__Your objective__
From the entries that follow, copy every line with the word "repeat".

Dataset excerpts
Lemma background_one_entangled st s :
  standard s → has_output st = true →
  wp_tangled s (execute_background_one sys_ok pid_of status_of resolve st)
    (λ _, entangled_since s) s.
Proof.
  intros Hs Hout. unfold execute_background_one.
  apply wp_bind, wp_pipe_ok. intros r w s1 Hr Hw Hrw E1 _ Hk1.
  assert (Hr1 : s_fds s1 !! r = Some (PipeR (s_npipes s))) by
    (by rewrite E1, lookup_insert_ne, lookup_insert_eq).
  assert (Hw1 : s_fds s1 !! w = Some (PipeW (s_npipes s))) by (by rewrite E1, lookup_insert_eq).
  assert (Hstd : ∀ fd, s_fds s !! fd = None → 1 < fd).
  { intros fd Hf. destruct Hs as ([d0 H0] & [d1 H1] & _). destruct fd as [|[|fd]]; [congruence..|lia]. }
  assert (Hstd1 : ∀ fd, s_fds s1 !! fd = None → 1 < fd).
  { intros fd Hf. apply Hstd. rewrite E1 in Hf. by apply lookup_insert_None in Hf as [[Hf _]%lookup_insert_None _]. }
  assert (Hcmd : wp_tangled s (execute_with_redirection_bg sys_ok pid_of status_of resolve st (Some (r, w)))
    (λ _, entangled_since s) s1).
  2: { apply wp_bind. eapply wp_mono; [exact Hcmd| |done].
       intros rc s2 He. destruct rc; (apply wp_entangled_rest; [|exact He]); cbv zeta;
         repeat calm_step. }
  unfold execute_with_redirection_bg. destruct (resolve _) as [path|].
  2: { apply wp_bind, wp_modify, wp_ret, (locked_helpers s s1 Hk1 _ []); [by rewrite app_nil_r|constructor]. }
  unfold setup_single. apply wp_bind, wp_bind, wp_input_helper.
  intros o s2 new Hk2 HF2 Hsub2 Ho2.
  destruct o as [[[i|] wpid]|].
  - by eapply (wp_locked_rest s s1 r w (s_npipes s) Hstd1 (Hstd _ Hr) Hrw Hr1 Hw1 Hk1).
  - apply wp_ret, wp_ret. by eapply (locked_helpers s s1).
  - by eapply (wp_locked_rest s s1 r w (s_npipes s) Hstd1 (Hstd _ Hr) Hrw Hr1 Hw1 Hk1).
Qed.
End Single.

(** a background command whose output goes to files never starts either,
    when every call succeeds: the helper that copies the output was forked with
    the write end of the pipe the command waits on, and itself waits until the
    command closes its output. *)
Theorem background_output_never_starts (sys_ok : nat → bool) (pid_of : nat → Z)
    (status_of : Z → option wait_status) (resolve : cstr → option cstr)
    (st : command_stage) (s : sh) :
  standard s → has_output st = true → (∀ m, sys_ok m = true) →
  ∃ rc s' new, execute_background sys_ok pid_of status_of resolve [st] s = (rc, s') ∧
    match rc with Ret _ => True | Err _ => blocked status_of s' | NoFuel => False end ∧
    s_kids s' = s_kids s ++ new ∧
    ∀ ps i c k path argv sync, rtc (release (s_fds s')) (start new) ps →
      new !! i = Some c → c_role c = Command k path argv sync → ps !! i = Some (c, Waiting).
Proof.
  intros Hs Hout Hok.
  destruct (wp_ends _ _ _ (background_one_entangled sys_ok pid_of status_of resolve Hok st s Hs Hout))
    as (rc & s' & E & Hend & new & Hk & He).
  exists rc, s', new. split; [done|]. split; [done|]. split; [done|]. intros ps i c k path argv sync Hr Hi Hrole.
  destruct He as [HF|(pre & h & cmd & k' & path' & argv' & r & q & w & from & fds & p & x & -> & HF
    & Hcmd & Hlr & Hw & Hh & Hfrom & Hx)].
  { eapply Forall_lookup_1 in HF; [|exact Hi]. by rewrite Hrole in HF. }
  set (j := length pre).
  assert (Hj : start (pre ++ [h; cmd]) !! j = Some (h, Running)).
  { unfold start. rewrite list_lookup_fmap, lookup_app_r, Nat.sub_diag by done. simpl.
    unfold start_phase. by rewrite Hh. }
  assert (Hj1 : start (pre ++ [h; cmd]) !! S j = Some (cmd, Waiting)).
  { unfold start. rewrite list_lookup_fmap, lookup_app_r, Nat.sub_succ_l, Nat.sub_diag by (unfold j; lia).
    simpl. unfold start_phase. by rewrite Hcmd. }
  assert (i = S j ∧ c = cmd) as [-> ->].
  { apply lookup_app_Some in Hi as [Hi|[Hge Hi]].
    { eapply Forall_lookup_1 in HF; [|exact Hi]. by rewrite Hrole in HF. }
    unfold j. destruct (i - length pre) as [|[|m]] eqn:Em; simpl in Hi; [|split; [lia|congruence]|done].
    injection Hi as ->. congruence. }
  rewrite (deadlock (s_fds s') (λ i, i = j ∨ i = S j) (start (pre ++ [h; cmd])) ps);
    [exact Hj1| |exact Hr|by right].
  intros i' [->| ->].
  - exists p, (h, Running), (S j), cmd, Waiting. split; [done|]. split; [by econstructor|].
    split; [done|]. split; [by right|]. split; [done|]. split; [done|]. by exists x.
  - exists q, (cmd, Waiting), j, h, Running. split; [done|]. split; [by econstructor|].
    split; [done|]. split; [by left|]. split; [done|]. split; [done|]. by exists w.
Qed.

(** [echo hi > out] *)
Definition echo_out : command_stage :=
  {| args := [lit "echo"; lit "hi"]; input_files := []; output_files := [lit "out"];
     append_flags := [false] |}.

Lemma background_output_never_starts_witness :
  (∃ rc s' new,
    execute_background all_ok pids all_end Some [echo_out] new_shell = (rc, s') ∧
    match rc with Ret _ => True | Err _ => blocked all_end s' | NoFuel => False end ∧
    s_kids s' = s_kids new_shell ++ new ∧
    ∀ ps i c k path argv sync, rtc (release (s_fds s')) (start new) ps →
      new !! i = Some c → c_role c = Command k path argv sync → ps !! i = Some (c, Waiting)) ∧
  (λ c, match c_role c with Command k _ _ _ => Some k | _ => None end) <$>
    s_kids (snd (execute_background all_ok pids all_end Some [echo_out] new_shell))
  = [None; Some 0].
Proof.
  split; [|vm_compute; reflexivity].
  apply (background_output_never_starts all_ok pids all_end Some echo_out new_shell);
    [apply new_shell_standard|reflexivity|done].
Defined.

(** a background command without redirections is one process, and once the
    shell has returned to its prompt it can start at once: nobody can write the
    pipe it waits on any more. *)
Theorem background_command_starts (sys_ok : nat → bool) (pid_of : nat → Z)
    (status_of : Z → option wait_status) (resolve : cstr → option cstr)
    (st : command_stage) (path : cstr) (s : sh) :
  standard s → has_input st = false → has_output st = false → resolve (arg0 st) = Some path →
  (∀ m, sys_ok m = true) →
  (∀ k, 0 < pid_of k)%Z →
  ∃ rc s' c, execute_background sys_ok pid_of status_of resolve [st] s = (Ret rc, s') ∧
    s_kids s' = s_kids s ++ [c] ∧ (∃ sync, c_role c = Command 0 path (exec_argv st) sync) ∧
    release (s_fds s') (start [c]) [(c, Running)].
Proof.
  intros Hs Hin Hout Hres Hok Hpid.
  set (good (s' : sh) := ∃ c r w q, s_kids s' = s_kids s ++ [c] ∧
    c_role c = Command 0 path (exec_argv st) (Some r) ∧
    c_fds c = delete w (<[w := PipeW q]> (<[r := PipeR q]> (s_fds s))) ∧ r ≠ w ∧ q = s_npipes s).
  assert (Hrun : wp (execute_background sys_ok pid_of status_of resolve [st])
    (λ _ s', good s') (λ _ _, False) s).
  { simpl. unfold execute_background_one. apply wp_bind, (wp_pipe_ok sys_ok Hok).
    intros r w s1 Hr Hw Hrw E1 _ Hk1. unfold execute_with_redirection_bg. rewrite Hres.
    unfold setup_single, redirect_input, single_output, redirect_output. rewrite Hin, Hout.
    apply wp_bind, wp_bind, wp_bind, wp_ret, wp_bind, wp_ret, wp_ret. unfold fork_background.
    simpl. apply wp_bind, (wp_fork_ok _ _ Hok). intros pid s2 Ep _ Hk2.
    rewrite (proj2 (Z.ltb_lt 0 pid)) by (rewrite Ep; apply Hpid).
    assert (Hg : good s2).
    { eexists _, r, w, (s_npipes s). rewrite Hk2, Hk1. split; [done|]. simpl.
      split; [done|]. split; [by rewrite E1|done]. }
    assert (Hcalm : ∀ A (m : M sh () A) s2, calm all_end m → good s2 →
      wp m (λ _ s', good s') (λ _ _, False) s2).
    { intros A m s3 Hm (c & H). apply (wp_calm (status_of := all_end)); [done| |].
      - intros a s4 E4. exists c. by rewrite E4.
      - by intros s4 _ (pid' & u & tr & _ & Hb). }
    eapply wp_mono; [apply Hcalm; [|exact Hg]| |done].
    - repeat first [calm_step | apply stays_calm; first
        [apply stays_setpgid | apply stays_register_helpers]].
    - intros rc s3 Hg3. apply wp_bind. eapply wp_mono; [apply Hcalm; [apply calm_close|exact Hg3]| |done].
      intros ? s4 Hg4. destruct rc; (apply Hcalm; [|exact Hg4]); cbv zeta; repeat calm_step;
        apply calm_close. }
  destruct (wp_run _ _ _ Hrun) as (rc & s' & E & c & r & w & q & Hk & Hrole & Ht & Hrw & Hq).
  pose proof (restored_background sys_ok pid_of status_of resolve s [st] s (opened0_start s)) as Hf.
  unfold wp in Hf. rewrite E in Hf. apply opened0_eq in Hf.
  exists rc, s', c. split; [done|]. split; [done|]. split; [by exists (Some r)|].
  assert (Hstart : start [c] = [(c, Waiting)]) by (unfold start, start_phase; simpl; by rewrite Hrole).
  rewrite Hstart. destruct Hs as (_ & _ & Hold). clear Hrun.
  assert (Hno : ¬ writes q (s_fds s)) by (intros [fd Hfd]; assert (q < s_npipes s) by eauto; lia).
  apply (release_start _ [(c, Waiting)] 0 c q); [done| |].
  - econstructor; [done|]. by rewrite Ht, lookup_delete_ne, lookup_insert_ne, lookup_insert_eq.
  - rewrite Hf. intros [Hw|([|j] & c' & ph & Hl & _ & fd & Hw)]; [done| |done].
    injection Hl as <- <-. rewrite Ht in Hw. apply lookup_delete_Some in Hw as [Hne Hw].
    rewrite lookup_insert_ne in Hw by done. apply lookup_insert_Some in Hw as [[_ [=]]|[_ Hw]].
    apply Hno. by exists fd.
Qed.

Definition plain_echo : command_stage :=
  {| args := [lit "echo"]; input_files := []; output_files := []; append_flags := [] |}.

Lemma background_command_starts_witness :
  ∃ rc s' c, execute_background all_ok pids all_end Some [plain_echo] new_shell = (Ret rc, s') ∧
    s_kids s' = s_kids new_shell ++ [c] ∧ (∃ sync, c_role c = Command 0 (lit "echo") (exec_argv plain_echo) sync) ∧
    release (s_fds s') (start [c]) [(c, Running)].
Proof.
  apply (background_command_starts all_ok pids all_end Some plain_echo (lit "echo") new_shell);
    [apply new_shell_standard|reflexivity..|done|unfold pids; lia].
Defined.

__Solution to this exercise__
         repeat calm_step. }
    - repeat first [calm_step | apply stays_calm; first
      intros ? s4 Hg4. destruct rc; (apply Hcalm; [|exact Hg4]); cbv zeta; repeat calm_step;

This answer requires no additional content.